Simulations using NCSA’s Abe help psychologists better understand how human beings carve out cultural niches.

“There is no such thing as a person without culture,” says University of Illinois psychology professor Dov Cohen. While we all have our individual characteristics and quirks, we’re also greatly influenced by the distinct ways of living, acting, and even thinking that surround us from the moment we’re born.

For example, various experiments indicate that Western culture is generally more individualistic and analytical, while East Asian culture is more collectivist and holistic. In one often-cited experiment, members of both cultures were asked to describe what they saw in an aquarium. Westerners tended to single out the big fish in the foreground, while the Easterners were more likely to describe the scene as a whole.

Note the qualifications in that paragraph, however. “Generally.” “Tended to.” “More likely.” Culture does not stamp out cookie-cutter people. There are always individuals who don’t conform to the general trend.

“Usually, you consider that unexplained behavior ‘error,'” says third-year graduate student Ivan Hernandez. “Which is like saying, we don’t really know why it’s going on, but let’s kind of ignore it for now.”

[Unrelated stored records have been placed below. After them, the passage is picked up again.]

(** A bid that is accepted after a request was accepted before, or was
    accepted by this request, in which case its load exists. *)
Lemma step_bid_accepted (d : db) (r : request) (i : nat) (b' : bid_row) :
  bids (step d r) !! i = Some b' ->
  b_status b' = "accepted" ->
  (bids d !! i = Some b') \/ is_Some (loads d !! b_load_id b').
Proof.
  intros Hi' Hacc.
  destruct r as [s load_id amount message | s bid_id | s bid_id | s load_id status].
  - destruct (bids d !! i) as [b|] eqn:Hi.
    + destruct (step_place_bid_cases d s load_id amount message)
        as [Heq | (uid & a & Hu & Hrole & -> & Hle & Hnan & Hsel & Hrng)];
        [left; rewrite Heq in Hi'; congruence|].
      unfold step in Hi'. simpl in Hi'. rewrite (serve_place_bid d s uid) in Hi' by done.
      simpl in Hi'. rewrite lookup_insert_ne in Hi'; [left; congruence|].
      intros <-. by rewrite next_bid_id_fresh in Hi.
    + destruct (step_bid_new d _ i b' Hi Hi') as (_ & Hp & _). congruence.
  - destruct (step_accept_bid_cases d s bid_id) as [Heq | (b0 & l0 & Hb & Hl & Hauth)];
      [left; rewrite Heq in Hi'; congruence|].
    unfold step in Hi'. simpl in Hi'.
    rewrite (serve_accept_bid d s bid_id b0 l0) in Hi' by done. simpl in Hi'.
    rewrite lookup_bids_after_accept in Hi'.
    destruct (bids d !! i) as [b|] eqn:Hi; simpl in Hi'; [|done]. injection Hi' as <-.
    destruct (decide (i = bid_id)) as [->|Hne].
    + right. simpl. assert (b = b0) as -> by congruence. by rewrite Hl.
    + destruct (decide (b_load_id b = b_load_id b0)); [done | left; congruence].
  - destruct (step_reject_bid_cases d s bid_id) as [Heq | (b0 & l0 & Hb & Hl & Hauth)];
      [left; rewrite Heq in Hi'; congruence|].
    unfold step in Hi'. simpl in Hi'.
    rewrite (serve_reject_bid d s bid_id b0 l0) in Hi' by done. simpl in Hi'.
    destruct (decide (i = bid_id)) as [->|Hne].
    + rewrite lookup_insert_eq in Hi'. by injection Hi' as <-.
    + rewrite lookup_insert_ne in Hi' by done. left; congruence.
  - destruct (step_update_status_cases d s load_id status)
      as [Heq | (l0 & Hl & Hauth & Hst)]; [left; rewrite Heq in Hi'; congruence|].
    unfold step in Hi'. simpl in Hi'.
    rewrite (serve_update_status d s load_id status l0) in Hi' by done. left; exact Hi'.
Qed.

Lemma accepted_has_load_step (d : db) (r : request) :
  accepted_has_load d -> accepted_has_load (step d r).
Proof.
  intros H i b' Hi' Hacc. apply step_load_is_Some.
  destruct (step_bid_accepted d r i b' Hi' Hacc) as [Hi | Hl]; [|done].
  by apply (H i b').
Qed.

Lemma site_inv_step (st : site) (r : site_request) :
  site_inv st -> site_inv (site_step st r).
Proof.
  intros Hinv. pose proof Hinv as (Hp & Ha & Hal & He & Hs).
  destruct r as [r | s method f | s load_id | method f password_hash]; simpl.
  - split; [by apply pending_inv_step|]. split; [by apply accepted_inv_step|].
    split; [by apply accepted_has_load_step|]. by split.
  - destruct (new_load_cases s method f st)
      as [-> | (uid & t & pc & dc & Hu & Hrole & -> & Ht & Hpc & Hdc)];
      [exact Hinv|].
    rewrite (new_load_ok s uid f t pc dc) by done. simpl.
    pose proof (next_id_fresh (loads_seq st) (loads (engine st))) as Hfresh.
    split; [|split; [|split; [|split]]]; simpl.
    + intros i j bi bj Hi Hj. simpl in Hi, Hj. by apply (Hp i j bi bj).
    + destruct Ha as [Hone Htr]. split.
      * intros i j bi bj Hi Hj. simpl in Hi, Hj. by apply (Hone i j bi bj).
      * intros i bi l Hi Hacc Hl. simpl in Hi, Hl.
        rewrite lookup_insert_ne in Hl; [by apply (Htr i bi l)|].
        intros Heq. destruct (Hal i bi Hi Hacc) as [l0 Hl0]. congruence.
    + intros i bi Hi Hacc. simpl in Hi. simpl.
      destruct (Hal i bi Hi Hacc) as [l0 Hl0].
      rewrite lookup_insert_ne; [by exists l0|]. congruence.
    + exact He.
    + exact Hs.
  - unfold save_load, role_required_with.
    destruct (user_id s) as [uid|]; [|exact Hinv].
    destruct (bool_decide (role s ∉ Some <$> ["trucker"])
              && bool_decide (role s ≠ Some "admin")); [exact Hinv|]. simpl.
    destruct (sqlite_int load_id) eqn:Hrng;
      [|by rewrite (insert_or_ignore_saved_unbound uid load_id st Hrng)].
    destruct (insert_or_ignore_saved_bound uid load_id st Hrng)
      as (st' & -> & Hen & Hus & _ & _ & Huniq & _). simpl.
    unfold site_inv. rewrite Hen.
    split; [done|]. split; [done|]. split; [done|]. split; [|by apply Huniq].
    intros i j ui uj Hi Hj. rewrite Hus in Hi, Hj. by apply (He i j ui uj).
  - unfold register. destruct method; [exact Hinv|].
    destruct (negb (email_matches (r_email f))); [exact Hinv|].
    destruct (py_len (r_password f) <? 6)%nat; [exact Hinv|].
    unfold insert_user. destruct (bool_decide (r_role f ∈ role_names)); [|exact Hinv].
    destruct (select_user_by_email (r_email f) st) as [x|] eqn:Hsel; [exact Hinv|].
    rewrite select_user_by_email_None in Hsel. simpl.
    pose proof (next_id_fresh (users_seq st) (users st)) as Hfresh.
    split; [done|]. split; [done|]. split; [done|]. split; [|done].
    intros i j ui uj Hi Hj Heq. simpl in Hi, Hj.
    destruct (decide (i = next_id (users_seq st) (users st))) as [->|Hi'];
      destruct (decide (j = next_id (users_seq st) (users st))) as [->|Hj']; [done | | |].
    + rewrite lookup_insert_eq in Hi. injection Hi as <-.
      rewrite lookup_insert_ne in Hj by done. simpl in Heq.
      by destruct (Hsel j uj Hj).
    + rewrite lookup_insert_eq in Hj. injection Hj as <-.
      rewrite lookup_insert_ne in Hi by done. simpl in Heq.
      by destruct (Hsel i ui Hi).
    + rewrite lookup_insert_ne in Hi, Hj by done. by apply (He i j ui uj).
Qed.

Cohen thought a computer model could help him better understand this intra-culture variability. Cohen, Hernandez, and Karl Dach-Gruschow, who earned his PhD in psychology from Illinois in spring 2010, used Northwestern’s NetLogo modeling environment to develop an agent-based model of cultural evolution. Using the Abe supercomputer at NCSA, the team repeatedly ran their model, generating multiple cultural outcomes and comparing them to what’s known from observation and experiments. Their preliminary results were presented in 2010 at The Conference on Honor in Barcelona and have been accepted for a presentation at the 2012 conference of the Society for Personality and Social Psychology.

Evolution in action

The model begins with a population of agents. Each one is defined by two characteristics—positive reciprocity (how likely is the agent to return a favor?) and negative reciprocity (how likely is the agent to pay back a wrong?).

High positive reciprocity and high negative reciprocity are characteristic of many “honor cultures,” often found among stateless people or in other environments where government can’t be relied upon to provide support and right wrongs.

“They’ll go through hell and high water to pay back a favor, and they pay back their debts, but they also make good on their threats,” Cohen says.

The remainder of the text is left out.